Poupanças

Luso-venezuelanos com medo de colocar poupanças em Portugal

Luso-venezuelanos afastam a possibilidade de fazer investimentos em Portugal, alegando falta de garantias para as poupanças

Vários luso-venezuelanos disseram este domingo à agência Lusa que afastam a possibilidade de fazer investimentos em Portugal, devido à falta de garantias para as poupanças dos familiares que acabaram lesados pelo Banif.

“Ver a Madeira ou o Continente com um [lugar para] investimento, deixa de ser uma opção principal ou secundária e até deixa de ser uma opção (…). A nossa opção passa a ser a de investir em lugares onde cuidam [garantem] o nosso dinheiro”, disse Marinés de Abreu à agência Lusa.

Esta luso-descendente afirmou que “há lugares na Europa onde respondem 100% por este tipo de coisas, sem chegar a tribunais. Onde, uma vez que um banco vai à falência, imediatamente o Estado responde e há uma entidade a que podemos recorrer sem ter que ir diretamente a esse país. Falamos da Alemanha, da Holanda”.

Marinés de Abreu afirmou conhecer “muitos filhos de portugueses” para quem a perda das poupanças dos pais “é uma preocupação muito grande” e sublinhou que o facto de ainda não existirem “respostas concretas” aumenta a preocupação.

José Correia, comerciante, ainda tem dificuldades em acreditar que os pais foram “enganados” com “produtos de risco” e que foram levados a “assinar papéis”, apesar de não terem noções de investimentos.

“Perante uma situação destas eu não posso confiar nos bancos de Portugal e tenho que ver o país de outra maneira. Tenho familiares que estão a fazer investimentos nos EUA e a minha primeira opção é essa, porque aí garantem os meus investimentos”, disse.

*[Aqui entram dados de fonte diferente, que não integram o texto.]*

Lemma sync_well c : wf (textarea c) → ∃ c', sync_bash_mode_from_text c = Ok c' ∧ wf (textarea c') ∧ paste_burst c' = paste_burst c.
Proof.
  intros Hwf. unfold sync_bash_mode_from_text. destruct (negb _ && starts_with _ _) eqn:Hb; [|by exists c].
  apply andb_true_iff in Hb as [_ Hb]. unfold starts_with, strip_prefix in Hb. destruct (text (textarea c)) as [|x s] eqn:Ht; [done|].
  assert (Hx : x = BANG) by (symmetry; apply N.eqb_eq; by destruct (BANG =? x)%N). subst x.
  destruct (replace_range_spec 0 1 [] (textarea c) Hwf) as (t' & -> & Hwf' & _); [apply boundary_0|rewrite Ht; by exists [BANG], s|lia|]. simpl.
  by eexists.
Qed.
Lemma insert_str_well s c : wf (textarea c) → ∃ c', insert_str s c = Ok c' ∧ wf (textarea c') ∧ paste_burst c' = paste_burst c.
Proof.
  intros Hwf. unfold insert_str. destruct (TextAreaPromises.insert_str_keeps s (textarea c) Hwf) as (t & -> & Hwf' & _). simpl.
  by apply (sync_well (with_textarea t c)).
Qed.
Lemma paste_image_well s c : wf (textarea c) →
  ∃ c' attached, (if (1 <? length s) && image_paste_enabled c then handle_paste_image_path s c else Ok (c, false)) = Ok (c', attached)
    ∧ wf (textarea c').
Proof.
  intros Hwf. destruct (_ && _); [|by exists c, false]. unfold handle_paste_image_path.
  destruct (normalize_pasted_path s) as [path|]; [|by exists c, false]. destruct (image_dimensions path); [|by exists c, false].
  unfold attach_image. set (label := local_image_label_text _).
  destruct (TextAreaPromises.inserted_element None label (textarea c) Hwf) as (t' & Hi & Hwf'); [done|].
  unfold insert_element. rewrite Hi. simpl. by do 2 eexists.
Qed.
Lemma handle_paste_well s c : wf (textarea c) → ∃ c', handle_paste s c = Ok c' ∧ wf (textarea c') ∧ paste_burst c' = default_burst.
Proof.
  intros Hwf. unfold handle_paste. case_match.
  - unfold next_large_paste_placeholder. set (ph := if _ =? 1 then _ else _). simpl.
    destruct (TextAreaPromises.inserted_element None ph (textarea c) Hwf) as (t' & Hi & Hwf'); [by unfold ph; case_match|].
    unfold insert_element. rewrite Hi. simpl. by eexists.
  - destruct (paste_image_well (normalize_newlines s) c Hwf) as (c1 & attached & -> & Hwf1). cbn [mbind result_bind]. destruct attached.
    + destruct (TextAreaPromises.insert_str_keeps [SPACE] (textarea c1) Hwf1) as (t & -> & Hwf' & _). simpl. by eexists.
    + destruct (insert_str_well (normalize_newlines s) c1 Hwf1) as (c' & -> & Hwf' & _). simpl. by eexists.
Qed.
Lemma flush_held_well c : fits c → ∃ c', flush_held c = Ok c' ∧ fits c' ∧ is_active (paste_burst c') = false.
Proof.
  intros [Hwf Hl]. unfold flush_held, flush_before_modified_input. destruct (is_active (paste_burst c)) eqn:Ha.
  - match goal with |- context [handle_paste ?s ?d] => destruct (handle_paste_well s d) as (c' & -> & Hwf' & Hb); [done|] end.
    exists c'. unfold fits. rewrite Hb. split_and!; [done..|apply default_live|done].
  - by eexists.
Qed.
Lemma flush_due_well now c : fits c → ∃ c' flushed, handle_paste_burst_flush now c = Ok (c', flushed) ∧ fits c'.
Proof.
  intros [Hwf Hl]. unfold handle_paste_burst_flush, flush_if_due. destruct (_ && is_active_internal _).
  - match goal with |- context [handle_paste ?s ?d] => destruct (handle_paste_well s d) as (c' & -> & Hwf' & Hb); [done|] end.
    simpl. do 2 eexists. split; [done|]. split; [done|]. rewrite Hb. apply default_live.
  - destruct (match last_plain_char_time _ with Some _ => _ | None => _ end); [|by exists c, false; destruct c].
    destruct (pending_first_char (paste_burst c)) as [[ch u]|] eqn:Hp; [|by exists c, false; destruct c].
    match goal with |- context [insert_str ?s ?d] => destruct (insert_str_well s d) as (c' & -> & Hwf' & Hb); [done|] end.
    simpl. do 2 eexists. split; [done|]. split; [done|]. rewrite Hb. split; [|apply (live_window _ Hl)].
    intros Hact. apply (live_last _ Hl). unfold is_active in *. simpl in Hact. rewrite orb_false_r in Hact. apply orb_true_iff. left. exact Hact.
Qed.
Lemma try_begin_well ch now k c : fits c → is_Some (last_plain_char_time (paste_burst c)) →
  ∃ c' taken, try_begin_buffer ch now k c = Ok (c', taken) ∧ fits c'.
Proof.
  intros [Hwf Hl] Hlast. unfold try_begin_buffer, cursor. destruct (wf_cursor _ Hwf) as (a & b & Ht & Ha). rewrite <- Ha, Ht.
  rewrite clamp_at_boundary. rewrite (proj2 (slice_Some (a ++ b) 0 (byte_len a) a)) by (by exists [], b). simpl.
  destruct (retro_start_index_spec a (N.to_nat k)) as (a1 & g & -> & Hstart & _). unfold decide_begin_buffer. rewrite <- Hstart.
  rewrite (proj2 (suffix_at_Some _ _ g)) by (by exists a1). cbn [expect mbind result_bind].
  destruct (existsb is_whitespace g || (16 <=? length g)); simpl; [|by exists c, false; destruct c].
  case_bool_decide; simpl.
  - do 2 eexists. split; [done|]. split; [done|]. by apply append_live.
  - destruct (replace_range_spec (byte_len a1) (byte_len (a1 ++ g)) [] (textarea c) Hwf) as (t' & -> & Hwf' & _);
      [rewrite Ht, <- (assoc_L (++)); apply boundary_app, boundary_len|rewrite Ht; apply boundary_app, boundary_len|rewrite byte_len_app; lia|].
    simpl. do 2 eexists. split; [done|]. split; [done|]. by apply append_live.
Qed.
Lemma fits_burst c b : wf (textarea c) → live b → fits (with_burst b c).
Proof. by split. Qed.
(** The images are relabelled without a panic. *)
Lemma relabel_image_well idx c : wf (textarea c) →
  ∃ c', relabel_image idx c = Ok c' ∧ wf (textarea c') ∧ paste_burst c' = paste_burst c.
Proof.
  intros Hwf. unfold relabel_image. destruct (attached_images c !! idx) as [[current path]|]; [|by exists c].
  case_bool_decide; [by exists c|].
  destruct (TextAreaPromises.replace_element_payload_wf current (local_image_label_text (length (remote_image_urls c) + idx + 1)) _ Hwf)
    as (t' & b & -> & Hwf'); [done|]. by eexists.
Qed.
Lemma relabel_well c : wf (textarea c) →
  ∃ c', relabel_attached_images_and_update_placeholders c = Ok c' ∧ wf (textarea c') ∧ paste_burst c' = paste_burst c.
Proof.
  unfold relabel_attached_images_and_update_placeholders. generalize (seq 0 (length (attached_images c))). intros l. revert c.
  induction l as [|idx l IH]; intros c Hwf; [by exists c|]. simpl.
  destruct (relabel_image_well idx c Hwf) as (c1 & -> & Hwf1 & Hb1). destruct (IH c1 Hwf1) as (c' & ? & ? & ?). exists c'. by rewrite <- Hb1.
Qed.
Lemma reconcile_well (some : bool) before c : wf (textarea c) →
  ∃ c', match (if some then None else Some before) with Some before => reconcile_deleted_elements before c | None => Ok c end = Ok c'
    ∧ wf (textarea c') ∧ paste_burst c' = paste_burst c.
Proof.
  intros Hwf. destruct some; [by exists c|]. unfold reconcile_deleted_elements. destruct (_ <? _); [|by eexists].
  match goal with |- context [relabel_attached_images_and_update_placeholders ?d] => exact (relabel_well d Hwf) end.
Qed.

Context `{!LawfulLibraries}.
Lemma plain_input_well k c : fits c → well (plain_input k c).
Proof.
  intros [Hwf Hl]. unfold plain_input. destruct (TextAreaPromises.input_keeps k _ Hwf) as (t & -> & Hwf' & _). simpl. by eexists.
Qed.
Lemma edit_with_key_well k c : fits c → (keeps_window k ∨ is_active (paste_burst c) = false) → well (edit_with_key k c).
Proof.
  intros [Hwf Hl] Hk. unfold edit_with_key. destruct (_ && _ && _); [by eexists|].
  destruct (TextAreaPromises.input_keeps k _ Hwf) as (t & -> & Hwf' & _). simpl.
  destruct (sync_well (with_textarea t c) Hwf') as (c1 & -> & Hwf1 & Hb1). cbn [mbind result_bind].
  destruct (reconcile_well (bool_decide (pending_pastes c = []) && bool_decide (attached_images c = []) && bool_decide (remote_image_urls c = []))
    (element_payloads (textarea c)) c1 Hwf1) as (c2 & -> & Hwf2 & Hb2). rewrite Hb1 in Hb2. simpl in *.
  eexists. split; [done|]. unfold keeps_window in Hk.
  destruct (code k) as [ch| | | | | | | | | |] eqn:Hcode; [destruct (has_ctrl_or_alt (modifiers k))|..];
    (destruct Hk as [Hk|Hk]; try done);
    first [by split; rewrite ?Hb2 | apply fits_burst; [done|]; rewrite Hb2; by apply clear_live].
Qed.
Lemma edit_after_flush_well k c : fits c → (keeps_window k ∨ is_active (paste_burst c) = false ∨ is_char_or_enter (code k) = false) →
  well (edit_after_flush k c).
Proof.
  intros Hc Hk. unfold edit_after_flush. destruct (is_char_or_enter (code k)) eqn:Hce; simpl.
  - apply edit_with_key_well; [done|]. by destruct Hk as [?|[?|?]]; auto.
  - destruct (flush_held_well c Hc) as (c1 & -> & Hc1 & Ha1). simpl. apply edit_with_key_well; auto.
Qed.
Lemma flush_then_well (f : Composer → result Empty_set Composer) c : fits c → (∀ c', fits c' → is_active (paste_burst c') = false → well (f c')) →
  well (c ← flush_held c; f c).
Proof. intros Hc Hf. destruct (flush_held_well c Hc) as (c1 & -> & Hc1 & Ha1). by apply Hf. Qed.
(** Unless the burst took the character, it is typed. *)
Lemma taken_well (f : Composer → result Empty_set Composer) m :
  (∃ c' taken, m = Ok (c', taken) ∧ fits c') → (∀ c', fits c' → is_active (paste_burst c') = false → well (f c')) →
  well ('(c, taken) ← m; if (taken : bool) then Ok c else c ← flush_held c; f c).
Proof. intros (c' & [|] & -> & Hc') Hf; simpl; [by exists c'|by apply flush_then_well]. Qed.
Lemma non_ascii_well k ch now c : fits c → well (handle_non_ascii_char k ch now c).
Proof.
  intros Hc. unfold handle_non_ascii_char. destruct (disable_paste_burst c); [by apply plain_input_well|].
  unfold try_append_char_if_active. destruct (is_active_internal (paste_burst c)) eqn:Hint.
  - eexists. split; [done|]. apply fits_burst; [apply Hc|]. apply append_live, (live_last _ (proj2 Hc)). unfold is_active. by rewrite Hint.
  - apply flush_then_well; [by destruct c|]. intros c1 [Hwf1 Hl1] _. unfold on_plain_char_no_hold.
    destruct (active (note_plain_char now (paste_burst c1))) eqn:Ha; simpl.
    + eexists. split; [done|]. apply fits_burst; [done|]. apply append_live. by eexists.
    + destruct (_ <=? _)%N; simpl.
      * apply taken_well; [apply try_begin_well; [apply fits_burst; [done|by apply note_live]|by eexists]|]. intros; by apply plain_input_well.
      * apply flush_then_well; [apply fits_burst; [done|by apply note_live]|]. intros; by apply plain_input_well.
Qed.
Lemma plain_ascii_well ch now c : fits c → ∃ c' taken, handle_plain_ascii ch now c = Ok (c', taken) ∧ fits c'.
Proof.
  intros [Hwf Hl]. unfold handle_plain_ascii. destruct (on_plain_char_live ch now _ Hl) as [Hl' Hlast].
  destruct (on_plain_char ch now (paste_burst c)) as [b d]. simpl in *.
  destruct d; [by apply try_begin_well|..]; (do 2 eexists; split; [done|]; apply fits_burst; [done|]); [by apply append_live|done|by apply append_live].
Qed.
Lemma handle_input_well k now c : fits c → well (handle_input_basic_with_time k now c).
Proof.
  intros Hc. unfold handle_input_basic_with_time. destruct (flush_due_well now c Hc) as (c1 & flushed & -> & Hc1). simpl.
  destruct (code k) as [ch| | | | | | | | | |] eqn:Hcode; try (apply edit_after_flush_well; [done|]; rewrite Hcode; by auto).
  - destruct (negb (has_ctrl_or_alt _) && _); [destruct (negb (ch <? 128)%N); [by apply non_ascii_well|]|].
    + apply taken_well; [by apply plain_ascii_well|]. intros; apply edit_after_flush_well; auto.
    + apply flush_then_well; [done|]. intros; apply edit_after_flush_well; auto.
  - assert (Hk : keeps_window k) by (unfold keeps_window; by rewrite Hcode).
    destruct (negb (disable_paste_burst c1) && is_active (paste_burst c1)) eqn:Hb; [|apply edit_after_flush_well; auto].
    apply andb_true_iff in Hb as [_ Hact]. unfold append_newline_if_active. rewrite Hact.
    eexists. split; [done|]. apply fits_burst; [apply Hc1|]. apply append_live, (live_last _ (proj2 Hc1)), Hact.
Qed.
Lemma newline_in_burst_spec slash now c : live (paste_burst c) →
  newline_should_insert_instead_of_submit now (paste_burst c) = is_active (paste_burst c)
  ∧ newline_in_burst slash now c =
      Ok (if negb (disable_paste_burst c) && negb slash && is_active (paste_burst c)
          then Some (with_burst (append_char_to_buffer NL now (paste_burst c)) c) else None).
Proof.
  intros Hl. assert (Hwindow : newline_should_insert_instead_of_submit now (paste_burst c) = is_active (paste_burst c)).
  { unfold newline_should_insert_instead_of_submit. destruct (is_active (paste_burst c)) eqn:Ha; [done|]. simpl.
    destruct (burst_window_until (paste_burst c)) as [u|] eqn:Hu; [|done]. apply orb_false_iff in Ha as [Hint _].
    by rewrite (live_window _ Hl) in Hint by (rewrite Hu; by eexists). }
  split; [done|]. unfold newline_in_burst, append_newline_if_active. destruct (_ && negb slash) eqn:Hg; simpl; [|done].
  destruct (is_active (paste_burst c)) eqn:Ha; simpl; [done|]. by rewrite Hwindow.
Qed.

Lucinda Camacho, por sua vez, diz ter tido sempre um ‘feeling’ (sentimento) pouco convincente em relação a fazer negócios em Portugal e salientou que ficava “desagradada de cada vez que alguém, do Banif, ou do BES [Banco Espírito Santo], fazia propostas à família”.

“Às vezes vinham até pessoas de Portugal, sempre para atrair os nossos dinheiros para lá, gostava de algum dia ver algum desses senhores para pedir-lhe explicações”, disse.

Esta luso-descendente explicou à Lusa que, depois do “dinheiro perdido” nos bancos portugueses, “a oportunidade para fazer investimentos está na Colômbia”.

“Com muito esforço estamos, a família, a tentar recuperar e abrimos um pequeno restaurante em Bogotá, porque também na Venezuela não há garantias e ninguém entende a gravidade, para os emigrantes, de perder as poupanças de dezenas de anos”, afirmou.

Uma delegação da Associação dos Lesados do Banif (ALBOA) está na Venezuela para recolher reclamações a enviar ao regulador dos mercados financeiros que provem que houve venda fraudulenta de produtos pelo banco.

A ALBOA estima que há 3.500 clientes lesados pelo Banif que perderam 265 milhões de euros em investimentos de produtos no banco.

Segundo a associação, as informações de que dispõe evidenciam que “grande parte das vendas agressivas dos comerciais Banif tiveram por objetivo as poupanças dos emigrantes”.

Em 20 de dezembro de 2015, o Governo e o Banco de Portugal anunciaram a resolução do Banif com a venda da atividade bancária ao Santander Totta por 150 milhões de euros e a criação da sociedade-veículo Oitante para a qual foram transferidos os ativos que o Totta não comprou.

Continua a existir ainda o Banif, agora ‘banco mau’, no qual ficaram os acionistas e os obrigacionistas subordinados, que provavelmente nunca receberão o dinheiro investido.